And of course, Hollywood is still a structure, and you know theatre is still a structure. So it’s always going to be what it is, but at least we’re moving closer to this vision of centering people. That's something that's really exciting for me as I also imagine ways to help this field move toward accountability and sustainability.

Ann: I love it: pulling the resources that we can from these big machines and focusing them in on the actual people who are in the cogs of the machine instead of all the glitz and glamor. And you know this is not a glamorous job, but people seem to think it is. We’re focusing all the energy on the health and sustainability of the actor’s careers. I definitely think that your work and your practice is cutting edge, and I can't wait to see what you deliver in the future.

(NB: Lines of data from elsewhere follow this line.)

(** * cmskit CLI: dependency resolution, installation, content adaptation
      and project detection

    A shallow embedding of the TypeScript sources

    - [services/component-installer.ts] (class [ComponentInstaller]),
    - [services/component-registry.ts]  (type [Component], [getComponent]),
    - [services/project-analyzer.ts]    (class [ProjectAnalyzer]),
    - [utils/file-system.ts]            ([findUp], [ensureDir],
                                         [writeFile]),

    followed by the theorems about them.

    Modelling conventions.
    - JavaScript strings are [string]s; every pattern the program matches
      is made of ASCII characters only.
    - [Promise]s are run to completion: an [async] function is a function
      that returns its value or the message of the [Error] it throws.
    - A JavaScript [Map] keeps its entries in insertion order and is an
      association list; the registry and the file system are finite maps.
      The disk the installer writes to lists files and directories: the
      directories that [writeFile] creates exist for [existsSync].
    - A request to the registry returns a descriptor or throws: the
      not-found error, or what [fetch], [response.json] or the schema
      threw.
    - The [while] loop of the resolver takes fuel; the entry point supplies
      an amount that is proved sufficient for every registry. *)

From Stdlib Require Import Ascii String.
From Equations Require Import Equations.
From Equations.Prop Require Import Logic.
From stdpp Require Import gmap strings list fin_maps.

Set Default Proof Using "Type".

(** String concatenation computes on a literal first argument. *)
#[global] Arguments String.append !s1 s2.

(** ** Data model *)

(** [ProjectConfigSchema] of [project-analyzer.ts]. *)
Inductive Framework := svelte | sveltekit.
Inductive Styling := tailwind | css | scss | none.
Inductive PackageManager := npm | yarn | pnpm | bun.

Record Paths := mkPaths {
  components : string;
  lib : string;
  src : string
}.

Record ProjectConfig := mkProjectConfig {
  framework : Framework;
  typescript : bool;
  styling : Styling;
  packageManager : PackageManager;
  paths : Paths
}.

(** [ComponentSchema] of [component-registry.ts]. *)
Inductive FileType := component_file | style_file | util_file | type_file.

Record ComponentFile := mkFile {
  path : string;
  content : string;
  type : FileType
}.

Record Component := mkComponent {
  id : string;
  name : string;
  description : string;
  category : string;
  dependencies : list string;
  devDependencies : option (list string);
  registryDependencies : option (list string);
  files : list ComponentFile
}.

(** The configuration of the installer's test ([component-install.spec.ts]),
    with either value of [typescript]. *)
Definition mockProjectConfig (ts : bool) : ProjectConfig :=
  mkProjectConfig sveltekit ts tailwind npm
    (mkPaths "src/lib/components" "src/lib" "src").

(** How a call ends: with a value, with a thrown [Error] (its message), or,
    for the fuelled loop only, with the fuel used up. *)
Inductive outcome (A : Type) :=
| Done (a : A)
| Throw (msg : string)
| OutOfFuel.
Arguments Done {A} a.
Arguments Throw {A} msg.
Arguments OutOfFuel {A}.

Definition terminated {A} (o : outcome A) : Prop :=
  match o with OutOfFuel => False | _ => True end.

(** The double quote character, and strings ending in it. *)
Definition dquote : string := String "034"%char EmptyString.

(** ** Content adapter: [ComponentInstaller.processFileContent] *)
Module Adapter.

(** [strip_prefix p s] is [Some rest] when [s = p ++ rest]. *)
Fixpoint strip_prefix (p s : string) : option string :=
  match p with
  | EmptyString => Some s
  | String a p' =>
      match s with
      | EmptyString => None
      | String b s' => if Ascii.eqb a b then strip_prefix p' s' else None
      end
  end.

(** [content.replace(/pat/g, rep)] for a regular expression that is a
    literal, non-empty string (all four expressions of the program are:
    their only metacharacters are escaped) and a replacement without
    substitution patterns (in ["$lib/"] the dollar is followed by a letter,
    so it stands for itself): scan from the left, replace each match and
    resume after it. *)
Equations? replace_all (pat rep s : string) : string
  by wf (String.length s) lt :=
  replace_all EmptyString rep s := s;
  replace_all (String p0 pt) rep EmptyString := EmptyString;
  replace_all (String p0 pt) rep (String c s')
    with inspect (strip_prefix (String p0 pt) (String c s')) := {
    | exist _ (Some rest) _ => rep +:+ replace_all (String p0 pt) rep rest;
    | exist _ None _ => String c (replace_all (String p0 pt) rep s') }.
Proof.
  - clear replace_all. rename e into Hrest.
    assert (∀ p s r, strip_prefix p s = Some r →
                     String.length s = String.length p + String.length r)
      as Hlen.
    { clear. intros p. induction p as [|a p IH]; intros s r H; simpl in H.
      - by inversion H.
      - destruct s as [|b s]; [done|].
        destruct (Ascii.eqb a b); [|done].
        simpl. by rewrite (IH _ _ H). }
    apply Hlen in Hrest. simpl in *. lia.
  - simpl. lia.
Qed.

Definition prefixb (p s : string) : bool :=
  match strip_prefix p s with Some _ => true | None => false end.

(** [occurs q s]: [q] is a substring of [s]. *)
Fixpoint occurs (q s : string) : bool :=
  match s with
  | EmptyString => prefixb q EmptyString
  | String _ s' => prefixb q s || occurs q s'
  end.

(** [no_char a s]: the character [a] is not in [s]. *)
Fixpoint no_char (a : ascii) (s : string) : bool :=
  match s with
  | EmptyString => true
  | String b s' => negb (Ascii.eqb a b) && no_char a s'
  end.

Definition processFileContent (config : ProjectConfig) (content : string)
  : string :=
  (* Replace path variables *)
  let content := replace_all "$lib/" "$lib/" content in
  let content := replace_all "$components/" "$lib/components/" content in
  (* Adjust import extensions based on TypeScript usage *)
  if negb (typescript config) then
    let content := replace_all ".ts'" ".js'" content in
    replace_all (".ts" +:+ dquote) (".js" +:+ dquote) content
  else content.

(** The typed and the plain extension before a closing double quote. *)
Definition ts_dq : string := Eval cbv in ".ts" +:+ dquote.
Definition js_dq : string := Eval cbv in ".js" +:+ dquote.

End Adapter.

(** ** Registry: [ComponentRegistry.getComponent] *)
Module Registry.

(** What [registry.getComponent] comes to for each identifier. A run of the
    resolver asks for an identifier once at most, so one answer per
    identifier describes the registry as a run meets it, the client's
    cache included. For the identifiers of [descriptors] the call returns
    the descriptor. For every other identifier it throws: the message
    recorded in [failures] (what [fetch], [response.json] or the schema's
    [parse] threw) or, when none is recorded, the error for a response that
    is not [ok]. *)
Record Registry := mkRegistry {
  descriptors : gmap string Component;
  failures : gmap string string
}.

Chelsey: Thank you. I appreciate that.

Ann: It's been so great talking to you, Chelsey. So finally, I have one last question. Is there anything we haven't covered that you would like people to know about your artistic perspective or where you're coming at intimacy from?

Chelsey: I mean, I think that a lot of my practices are intertwined and all interconnected, but the idea that I’m really trying to emphasize with all the different things that I make is that there are so many different things that make people human. So, how can we get more of that into the media and into how we make media?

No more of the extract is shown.